Here are some simple examples:
twocols <- data.frame(
a = rep(1:3, 4),
b = rep(1:2, 6)
)
twocols
## a b
## 1 1 1
## 2 2 2
## 3 3 1
## 4 1 2
## 5 2 1
## 6 3 2
## 7 1 1
## 8 2 2
## 9 3 1
## 10 1 2
## 11 2 1
## 12 3 2
onecol <- data.frame(
a = rep(1, 5)
)
onecol
## a
## 1 1
## 2 1
## 3 1
## 4 1
## 5 1
One thing we can do with these tables is to look for, or remove, duplicate rows:
duplicated(twocols)
## [1] FALSE FALSE FALSE FALSE FALSE FALSE TRUE TRUE TRUE TRUE TRUE TRUE
duplicated(onecol)
## [1] FALSE TRUE TRUE TRUE TRUE
unique(twocols)
## a b
## 1 1 1
## 2 2 2
## 3 3 1
## 4 1 2
## 5 2 1
## 6 3 2
unique(onecol)
## a
## 1 1
Simple enough, right? Right.
The edge case
Now let’s try this with a data frame with no columns. This is something that R allows, so this should work as expected.
nocol <- onecol[, FALSE, drop = FALSE]
nocol
## data frame with 0 columns and 5 rows
Now, what do we expect to happen when we look for duplicates? Well, every row is the same, so every row after the first is a duplicate, so unique
should leave a single row. The fact that the rows contain no data is irrelevant. What actually happens?
duplicated(nocol)
## logical(0)
duplicated
returns a zero-length vector, as if there were no rows. This results in R claiming there are no rows after removing duplicates:
unique(nocol)
## data frame with 0 columns and 0 rows
Uh oh. How about if we only have the one row to begin with?

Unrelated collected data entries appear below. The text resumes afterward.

(** [initialize_graph] calls the initializer once for every node of the
    new graph, in the order of the nodes, and the record of a node is the
    record that its own call returned: the [j]-th node holds what the
    initializer returned in the environment that [j] earlier calls left,
    and the environment after the call is the one that [N] calls leave.
    The graph that was there before plays no part. *)
Theorem initialize_graph_records st n ty g0 ids :
  reads_environment ->
  parameters (model st) !! "num_nodes" = Some n ->
  parameters (model st) !! "graph_type" = Some ty ->
  is_Some (initial_data_function (model st)) ->
  build ty n = Ok g0 ->
  nodes g0 = map (fun i => (i, ∅)) ids ->
  NoDup ids ->
  let r := initialize_graph initializer st in
  r.1 = Ok tt /\
  env r.2 = Nat.iter (length ids) next (env st) /\
  out r.2 = out st /\
  exists g, graph (model r.2) = PGraph g /\
    edges g = edges g0 /\
    map fst (nodes g) = ids /\
    forall j i, ids !! j = Some i ->
      nodes g !! j = Some (i, rec (Nat.iter j next (env st))).
Proof.
  intros Hread Hn Hty Hf Hb Hnodes Hnd r. subst r.
  rewrite (initialize_graph_fills st n ty g0 ids) by done. simpl.
  repeat split; try done. eexists. split; [done|]. simpl.
  split; [done|]. split; [apply fst_filled|].
  intros j i Hj. by apply lookup_filled.
Qed.

End InitializeRecords.

(** * The example initializer *)

(** The raw draws of the random generator, one per call. *)
Definition Random : Type := nat -> Z.

(** [random.randint(lo, hi)] on a raw draw: an integer from [lo] to [hi]. *)
Definition randint (lo hi raw : Z) : Z := lo + raw mod (hi - lo + 1).

(** [genInitialData]: a record with a random [id] from 1 to 100. *)
Definition genInitialData : Callable (W:=Random) (gmap string value) :=
  fun ms => (Ok {["id" := VInt (randint 1 100 (ms.2 0%nat))]},
             (ms.1, fun i => ms.2 (S i))).

Section CallbackFacts.

Context {W : Type}.

Lemma randint_range (raw : Z) : 1 <= randint 1 100 raw <= 100.
Proof.
  unfold randint. pose proof (Z.mod_pos_bound raw (100 - 1 + 1) ltac:(lia)). lia.
Qed.

Lemma genInitialData_reads_environment :
  reads_environment (fun _ => genInitialData)
    (fun w : Random => {["id" := VInt (randint 1 100 (w 0%nat))]})
    (fun (w : Random) i => w (S i)).
Proof. intros f m w. reflexivity. Qed.

Lemma filled_ids_in_range (w : Random) ids :
  Forall (fun nd => exists v q, nd.2 !! "id" = Some v /\ numeric v = Some q /\
                                (1 <= q <= 100)%Q)
    (filled (fun w : Random => {["id" := VInt (randint 1 100 (w 0%nat))]})
            (fun (w : Random) i => w (S i)) w ids).
Proof.
  revert w. induction ids as [|i ids IH]; intros w; simpl; constructor; [|apply IH].
  exists (VInt (randint 1 100 (w 0%nat))), (inject_Z (randint 1 100 (w 0%nat))).
  split; [apply lookup_singleton_eq|]. split; [done|].
  pose proof (randint_range (w 0%nat)) as [H1 H2].
  split; unfold Qle; simpl; lia.
Qed.

End CallbackFacts.

Section CallbackClaims.

Variable stepper : callable -> Callable (W:=Random) unit.

(** A graph initialized with [genInitialData] has converged on [id] within
    every threshold from 99 on, the default 100 included: the values lie
    between 1 and 100.  A convergence run on it returns 0 at once, for
    every stepper, every bound and every outcome of the random draws, and
    leaves the model as initialization left it. *)
Theorem genInitialData_converges_at_once (st : St Random) n ty g0 ids sd (s : Q) fuel :
  parameters (model st) !! "num_nodes" = Some n ->
  parameters (model st) !! "graph_type" = Some ty ->
  is_Some (initial_data_function (model st)) ->
  build ty n = Ok g0 ->
  nodes g0 = map (fun i => (i, ∅)) ids ->
  NoDup ids ->
  ids <> [] ->
  parameters (model st) !! "convergence_data_key" = Some (VStr "id") ->
  parameters (model st) !! "convergence_std_dev" = Some sd ->
  numeric sd = Some s ->
  (99 <= s)%Q ->
  let st1 := (initialize_graph (fun _ => genInitialData) st).2 in
  let r := run_to_convergence stepper (S fuel) st1 in
  (initialize_graph (fun _ => genInitialData) st).1 = Ok tt /\
  r.1 = Ok 0 /\ model r.2 = model st1.
Proof.
  intros Hn Hty Hf Hb Hnodes Hnd Hne Hk Hsd Hs H99 st1 r. subst r st1.
  rewrite (initialize_graph_fills _ _ _ st n ty g0 ids genInitialData_reads_environment)
    by done.
  split; [done|]. cbn [snd].
  set (g1 := {| nodes := filled (fun w : Random => {["id" := VInt (randint 1 100 (w 0%nat))]})
                           (fun (w : Random) i => w (S i)) (env st) ids;
                edges := edges g0 |}).
  set (st1 := {| model := with_graph (PGraph g1) (model st);
                 env := Nat.iter (length ids) (fun (w : Random) i => w (S i)) (env st);
                 out := out st |}).
  rewrite (run_to_convergence_unfold stepper _ st1 (VStr "id") sd Hk Hsd).
  change (graph (model st1)) with (PGraph g1). cbn [truthy negb String.eqb].
  set (st2 := add_out [PrintBefore (nodes g1)] st1).
  assert (Hc : converged (VStr "id") sd (model st2) = Ok true).
  { apply (converged_within_range _ g1 "id" sd s 1 100).
    - reflexivity.
    - simpl. by destruct ids.
    - apply filled_ids_in_range.
    - exact Hs.
    - apply Qle_trans with 99%Q; [|exact H99]. unfold Qle. simpl. lia. }
  rewrite converge_step.
  destruct (0 <? MAX_TIMESTEPS (model st2)); [|done].
  by destruct (is_converged_out _ _ _ _ Hc) as [xs ->].
Qed.

End CallbackClaims.

(** * Concrete runs of the further properties *)

(** A node without the field [id] after one that has it. *)
Definition ragged_graph : Graph :=
  {| nodes := [(0, {["id" := VInt 1]}); (1, {["age" := VInt 4]})]; edges := [(0, 1)] |}.

(** A stepper that drops the graph and then raises. *)
Definition breaking_stepper : callable -> Callable (W:=unit) unit :=
  fun _ ms => (Raise TypeError, (with_graph (PVal VNone) ms.1, ms.2)).

(** Raw draws 0, 37, 74, ... *)
Definition draws : Random := fun i => Z.of_nat i * 37.

(** A fresh model with an initializer and the convergence key [id]. *)
Definition fresh_random : St Random :=
  {| model := with_parameters (<["convergence_data_key" := VStr "id"]> default_parameters)
                (with_initial_data_function (Some 0%nat) init);
     env := draws; out := [] |}.

Lemma is_converged_raises_witness :
  (Exists (fun nd => nd.2 !! "id" = None) (nodes ragged_graph) ->
     is_converged (VStr "id") (VInt 10) (ready ragged_graph (VInt 10) 5)
       = (Raise KeyError, ready ragged_graph (VInt 10) 5)) /\
  (Forall (fun nd => is_Some (nd.2 !! "id")) (nodes ragged_graph) ->
   Exists (fun nd => exists v, nd.2 !! "id" = Some v /\ numeric v = None)
     (nodes ragged_graph) ->
     is_converged (VStr "id") (VInt 10) (ready ragged_graph (VInt 10) 5)
       = (Raise TypeError, ready ragged_graph (VInt 10) 5)).
Proof.
  apply (is_converged_raises (ready ragged_graph (VInt 10) 5) ragged_graph "id" (VInt 10)).
  reflexivity.
Defined.

Lemma is_converged_monotone_witness :
  ((is_converged (VStr "id") (VInt 0) (ready fives_graph (VInt 0) 5)).1 = Ok true ->
   (is_converged (VStr "id") (VInt 3) (ready fives_graph (VInt 0) 5)).1 = Ok true) /\
  ((inject_Z 3 < 0)%Q ->
   (is_converged (VStr "id") (VInt 3) (ready fives_graph (VInt 0) 5)).1 <> Ok true).
Proof.
  apply (is_converged_monotone (ready fives_graph (VInt 0) 5) (VStr "id")
           (VInt 0) (VInt 3) (inject_Z 0) (inject_Z 3)).
  - reflexivity.
  - reflexivity.
  - unfold Qle. simpl. lia.
Defined.

Lemma run_to_convergence_stops_converged_witness :
  converged (VStr "id") (VInt 10)
    (model (run_to_convergence levelling_stepper 4 (ready split_graph (VInt 10) 5)).2)
    = Ok true.
Proof.
  apply (run_to_convergence_stops_converged levelling_stepper 4
           (ready split_graph (VInt 10) 5) (VStr "id") (VInt 10) 1
           (run_to_convergence levelling_stepper 4 (ready split_graph (VInt 10) 5)).2).
  - reflexivity.
  - reflexivity.
  - reflexivity.
  - vm_compute. reflexivity.
Defined.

nocol_onerow <- nocol[1, , drop = FALSE]
nocol_onerow
## data frame with 0 columns and 1 row
duplicated(nocol_onerow)
## logical(0)
unique(nocol_onerow)
## data frame with 0 columns and 0 rows
Oh, dear.
Why this matters
In practice, a table with no columns is not going to turn up much, so you could argue that this doesn’t matter. However, it should matter, if nothing else, for reasons of consistency: if we’re working programmatically, we have no idea what dimension of table we’re working with.
In fact, I’ve run into this problem multiple times when writing the autodb
package for decomposing a data table into a partially-normalised database.

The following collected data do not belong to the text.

(** ** The functions of [scaTools] the script calls

    [None] stands for a call that raises.  [MSAsearch] may also return
    something that is not a number ([Some None]); the [%i] of the line that
    reports the index then raises. *)
Record scaTools : Type := {
  readAlg : string → option (list string * list string);
  pdbSeq : string → string → option (string * list label * matrix);
  MSAsearch : list string → list string → string → option string → option (option Z);
  makeATS : list string → list label → string → Z → bool → option (list string * list label);
  chooseRefSeq : list string → option Z;
  filterSeq : list string → Z → Q → Q → Q → option (list string * list Q * list nat);
  filterPos : list string → list Q → Q → option (list string * list nat);
  randSel : list Q → Z → list nat → option (list nat);
  seqWeights : list string → option (list Q);
  lett2num : list string → option (list (list Z))
}.

(** ** Removal of sequences with non-standard amino acids (lines 114-129) *)

Definition standard_letters : string := "ACDEFGHIKLMNPQRSTVWY-".

(** [aa in s] for a character [aa]. *)
Fixpoint char_in (aa : ascii) (s : string) : bool :=
  match s with
  | EmptyString => false
  | String c s' => if Ascii.eqb aa c then true else char_in aa s'
  end.

(** The inner loop: the value of [flag] after scanning the sequence [k]. *)
Fixpoint nonstandard_flag (k : string) : bool :=
  match k with
  | EmptyString => false
  | String aa k' =>
      if negb (char_in aa standard_letters) then true else nonstandard_flag k'
  end.

(** The body of the outer loop, on the state [(alg_out, hd_out)]. *)
Definition sanitize_body (headers_full : list string) (i : nat) (k : string)
    (st : list string * list string) : option (list string * list string) :=
  let '(alg_out, hd_out) := st in
  if nonstandard_flag k then Some (alg_out, hd_out)
  else h ← headers_full !! i; Some (alg_out ++ [k], hd_out ++ [h]).

(** The outer loop: the new [sequences_full] and [headers_full]. *)
Definition sanitize (headers_full sequences_full : list string)
    : option (list string * list string) :=
  for_enum (sanitize_body headers_full) 0%nat sequences_full ([], []).

(** A sequence over the 20 amino-acid letters and the gap character. *)
Definition standard_sequence (k : string) : Prop :=
  ∀ aa, aa ∈ list_ascii_of_string k → aa ∈ list_ascii_of_string standard_letters.

(** ** Reading the position file *)

Definition newline : ascii := ascii_of_nat 10.

(** [line.rstrip('\n')]. *)
Fixpoint rstrip_newline (line : string) : string :=
  match line with
  | EmptyString => EmptyString
  | String c rest =>
      match rstrip_newline rest with
      | EmptyString => if Ascii.eqb c newline then EmptyString else String c EmptyString
      | r => String c r
      end
  end.

(** What reference resolution leaves in the script's variables.
    [dist_pdb = None]: the name [dist_pdb] was never bound. *)
Record resolved : Type := {
  r_i_ref : Z;
  r_sequences : list string;
  r_ats : list label;
  r_dist_pdb : option matrix
}.

(** The dictionary [D] stored under [db['sequence']].  An optional field
    is [None] when the script does not set the key. *)
Record database : Type := {
  D_alg : list string;
  D_hd : list string;
  D_msa_num : list (list Z);
  D_seqw : list Q;
  D_Nseq : nat;
  D_Npos : nat;
  D_ats : list label;
  D_effseqs : Q;
  D_limitseqs : bool;
  D_NseqPrelimit : nat;
  D_effseqsPrelimit : Z;
  D_distmat : option matrix;
  D_pdbid : option (option string);
  D_pdb_chainID : option string;
  D_refseq : option string;
  D_refpos : option string;
  D_i_ref : Z;
  D_trim_parameters : FilterParameters;
  D_truncate_flag : bool
}.

(** The default position list [range(len(seqs[0]))]. *)
Definition default_positions (seqs : list string) : M (list label) :=
  s0 ← call (seqs !! 0%nat);
  mret (LInt <$> range (String.length s0)).

(** [d[np.ix_(K, K)]]: entry [(a, b)] of the result is [d[K[a], K[b]]];
    [None] stands for [IndexError]. *)
Definition ix_select (d : matrix) (K : list nat) : option matrix :=
  mapM (λ a, row ← d !! a; mapM (λ b, row !! b) K) K.

(** [[l[i] for i in K]]. *)
Definition select {A} (l : list A) (K : list nat) : option (list A) :=
  mapM (λ i, l !! i) K.

(** The third argument of [randSel]:
    [[seqkeep.index(i_ref)] if i_ref in seqkeep else []]. *)
Definition keep_list (seqkeep : list nat) (i_ref : Z) : list nat :=
  match list_index i_ref (Z.of_nat <$> seqkeep) with
  | Some p => [p]
  | None => []
  end.

(** [effseqsprelimit = int(seqw0.sum())]: [np_sum] is [seqw0.sum()]. *)
Definition effseqsprelimit (fl : floats) (seqw0 : list Q) : option Z :=
  py_int <$> np_sum fl seqw0.

(** The second argument of [randSel]: [int(1.5 * effseqsprelimit)], for the
    value [eff] of [effseqsprelimit]. *)
Definition select_target (fl : floats) (eff : Z) : option Z :=
  py_int <$> float_times fl 1.5%Q eff.

(** [msa_num.shape], unpacked into two names. *)
Definition shape (msa_num : list (list Z)) : option (nat * nat) :=
  match msa_num with
  | [] => None
  | row :: _ => Some (length msa_num, length row)
  end.

Section Script.

(** The float arithmetic and the [scaTools] module in use, and the file
    system as far as the position file goes: the lines of a file, [None]
    when [open] or the iteration raises. *)
Variable fl : floats.
Variable sca : scaTools.
Variable file_lines : string → option (list string).

(** [with open(path,'r') as f: ats_tmp = [line.rstrip('\n') for line in f]] *)
Definition read_positions (path : string) : M (list label) :=
  lines ← call (file_lines path);
  mret ((λ line, LStr (rstrip_newline line)) <$> (lines : list string)).

(** [i_ref = sca.MSAsearch(...)] followed by the lines that report the
    index, the header and the sequence found. *)
Definition search_and_report (headers_full sequences_full : list string)
    (seq : string) (sp : option string) : M Z :=
  r ← call (MSAsearch sca headers_full sequences_full seq sp);
  i ← call r;
  print ("reference sequence index is: " +:+ pretty i);;
  h ← call (py_index headers_full i);
  print h;;
  s ← call (py_index sequences_full i);
  print s;;
  mret i.

(** The part of the PDB branch that settles [i_ref] (lines 143-167). *)
Definition find_reference (sp : option string)
    (headers_full sequences_full : list string) (seq_pdb : string) : M Z :=
  match sp with
  | Some s =>
      try_except
        (print "Finding reference sequence using species-based best match..";;
         search_and_report headers_full sequences_full seq_pdb (Some s))
        (print "Cant find the reference sequence using species-based best_match! Using global MSAsearch...";;
         try_except
           (search_and_report headers_full sequences_full seq_pdb None)
           (sys_exit "Error!!  Can't find reference sequence..."))
  | None =>
      try_except
        (print "Finding reference sequence using global MSAsearch...";;
         search_and_report headers_full sequences_full seq_pdb None)
        (sys_exit "Error!!  Can't find reference sequence...")
  end.

(** Branch [options.pdbid is not None] (lines 141-182). *)
Definition resolve_pdb (o : options) (pdb : string)
    (headers_full sequences_full : list string) : M resolved :=
  try_except
    ('(seq_pdb, ats_pdb, dist_pdb) ← call (pdbSeq sca pdb (chainID o));
     i ← find_reference (species o) headers_full sequences_full seq_pdb;
     '(sequences, ats) ← call (makeATS sca sequences_full ats_pdb seq_pdb i (truncate o));
     dist_new ← call (remap ats ats_pdb dist_pdb);
     mret {| r_i_ref := i; r_sequences := sequences; r_ats := ats;
             r_dist_pdb := Some dist_new |})
    (sys_exit "Error!!! Something wrong with PDBid or path...").

(** The position list of the reference-sequence branch (lines 190-199). *)
Definition refseq_positions (o : options) (sequences_full : list string)
    : M (list label) :=
  match refpos o with
  | Some path =>
      try_except
        (read_positions path)
        (print "Error reading reference position file! Using default numbering 1..N";;
         default_positions sequences_full)
  | None =>
      print "No reference position list provided.  Using default numbering 1..N";;
      default_positions sequences_full
  end.

(** Branch [options.refseq is not None] (lines 183-202). *)
Definition resolve_refseq (o : options) (rs : string)
    (headers_full sequences_full : list string) : M resolved :=
  print "Finding reference sequence using provided sequence file...";;
  try_except
    ('(h_tmp, s_tmp) ← call (readAlg sca rs);
     s0 ← call (s_tmp !! 0%nat);
     r ← call (MSAsearch sca headers_full sequences_full s0 None);
     i ← call r;
     print ("reference sequence index is: " +:+ pretty i);;
     h ← call (py_index headers_full i);
     print h;;
     ats_tmp ← refseq_positions o sequences_full;
     '(sequences, ats) ← call (makeATS sca sequences_full ats_tmp s0 i (truncate o));
     mret {| r_i_ref := i; r_sequences := sequences; r_ats := ats;
             r_dist_pdb := None |})
    (sys_exit "Error!!  Can't find reference sequence...").

(** No index, no PDB, no reference sequence (lines 203-208). *)
Definition resolve_auto (headers_full sequences_full : list string) : M resolved :=
  i ← call (chooseRefSeq sca sequences_full);
  h ← call (py_index headers_full i);
  print ("No reference sequence given, chose as default (" +:+ pretty i +:+ "): " +:+ h);;
  ats ← default_positions sequences_full;
  mret {| r_i_ref := i; r_sequences := sequences_full; r_ats := ats;
          r_dist_pdb := None |}.

(** The position list of the explicit-index branch (lines 215-219). *)
Definition index_positions (o : options) (sequences_ori : list string)
    : M (list label) :=
  match refpos o with
  | Some path => read_positions path
  | None => default_positions sequences_ori
  end.

(** The user gave [i_ref] (lines 209-222). *)
Definition resolve_index (o : options) (i : Z)
    (headers_full sequences_full sequences_ori : list string) : M resolved :=
  print ("using provided reference index " +:+ pretty i);;
  h ← call (py_index headers_full i);
  print h;;
  s_tmp ← call (py_index sequences_ori i);
  try_except
    (ats_tmp ← index_positions o sequences_ori;
     '(sequences, ats) ← call (makeATS sca sequences_full ats_tmp s_tmp i (truncate o));
     mret {| r_i_ref := i; r_sequences := sequences; r_ats := ats;
             r_dist_pdb := None |})
    (sys_exit "Error!!  Can't find reference sequence...").

(** Lines 138-222: which branch runs. *)
Definition resolve_reference (o : options)
    (headers_full sequences_full sequences_ori : list string) : M resolved :=
  match i_ref o with
  | None =>
      match pdbid o with
      | Some pdb => resolve_pdb o pdb headers_full sequences_full
      | None =>
          match refseq o with
          | Some rs => resolve_refseq o rs headers_full sequences_full
          | None => resolve_auto headers_full sequences_full
          end
      end
  | Some i => resolve_index o i headers_full sequences_full sequences_ori
  end.

(** The variables that sequence and position filtering leave behind. *)
Record filtered : Type := {
  f_headers : list string;
  f_alg0 : list string;
  f_seqw0 : list Q;
  f_seqkeep : list nat;
  f_alg1 : list string;
  f_iposkeep : list nat;
  f_ats : list label;
  f_distmat : option matrix
}.

(** [try: dist_pdb; distmat = dist_pdb[np.ix_(iposkeep, iposkeep)]
    except: distmat = None] *)
Definition reslice_distmat (dist_pdb : option matrix) (iposkeep : list nat)
    : option matrix :=
  d ← dist_pdb; ix_select d iposkeep.

(** Lines 224-252: sequence filtering, position filtering, and the
    re-slicing of the headers, of the ATS and of the distance matrix.
    After reference resolution [i_ref] is a number in every run that gets
    here, so [filterSeq] is always called with it. *)
Definition filter_stage (o : options) (headers_full : list string)
    (r : resolved) : M filtered :=
  s0 ← call (r_sequences r !! 0%nat);
  print ("Conducting sequence and position filtering: alignment size is "
         +:+ pretty (length (r_sequences r)) +:+ " seqs, "
         +:+ pretty (String.length s0) +:+ " pos");;
  try_except
    (d ← call (r_dist_pdb r);
     d0 ← call (d !! 0%nat);
     print ("ATS and distmat size - ATS: " +:+ pretty (length (r_ats r))
            +:+ ", distmat: " +:+ pretty (length d) +:+ " x "
            +:+ pretty (length d0)))
    (print ("ATS should also have " +:+ pretty (String.length s0)
            +:+ " positions - ATS: " +:+ pretty (length (r_ats r))));;
  '(alg0, seqw0, seqkeep) ←
    call (filterSeq sca (r_sequences r) (r_i_ref r)
            (max_frac_gaps_seq (parameters o)) (min_seqid (parameters o))
            (max_seqid (parameters o)));
  headers ← call (select headers_full seqkeep);
  '(alg1, iposkeep) ← call (filterPos sca alg0 seqw0 (max_frac_gaps_pos (parameters o)));
  ats ← call (select (r_ats r) iposkeep);
  mret {| f_headers := headers; f_alg0 := alg0; f_seqw0 := seqw0;
          f_seqkeep := seqkeep;
          f_alg1 := alg1; f_iposkeep := iposkeep; f_ats := ats;
          f_distmat := reslice_distmat (r_dist_pdb r) iposkeep |}.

A database is composed of several relations, which are tables with some additional information. One piece of additional information is the relation’s (candidate) keys, which are sets of the columns that, together, uniquely determine the rows. Each row has a unique set of values for the key’s columns; vice versa, knowing the values for the key’s columns determines which row we’re looking at.
When turning a table of real data into a database, you can get a relation with an empty key. This happens when a column has the same value in every row: its value is constant, and determinable with no information. Such a relation can only have 0 or 1 rows, since an empty key can’t distinguish between multiple rows.
There are a few reasons an empty key is a problem in R, given how we saw its data frames deal with this case, but let’s take the example where we’re checking that a given database is valid. One thing we need to check is that the columns in each key of a relation have unique values over its rows.
For example, suppose x
above has both of its columns as its sole key. Does the key have unique values over its rows? No, because there are duplicates:
twocols_key <- c("a", "b")
anyDuplicated((twocols[, twocols_key, drop = FALSE])) # returns 0 if unique
## [1] 7
However, removing the duplicates makes the key values unique:
anyDuplicated(unique(twocols)[, twocols_key, drop = FALSE])
## [1] 0
Now, let’s try validating a valid table with an empty key, which can only have 0 or 1 rows:
v <- data.frame(a = 1L, b = 2L, c = FALSE)
v
## a b c
## 1 1 2 FALSE
v_key <- character()
anyDuplicated(v[, v_key, drop = FALSE]) # the right answer...
## [1] 0
duplicated(v[, v_key, drop = FALSE]) # ... for the wrong reason
## logical(0)
How about if that table invalidly has multiple rows?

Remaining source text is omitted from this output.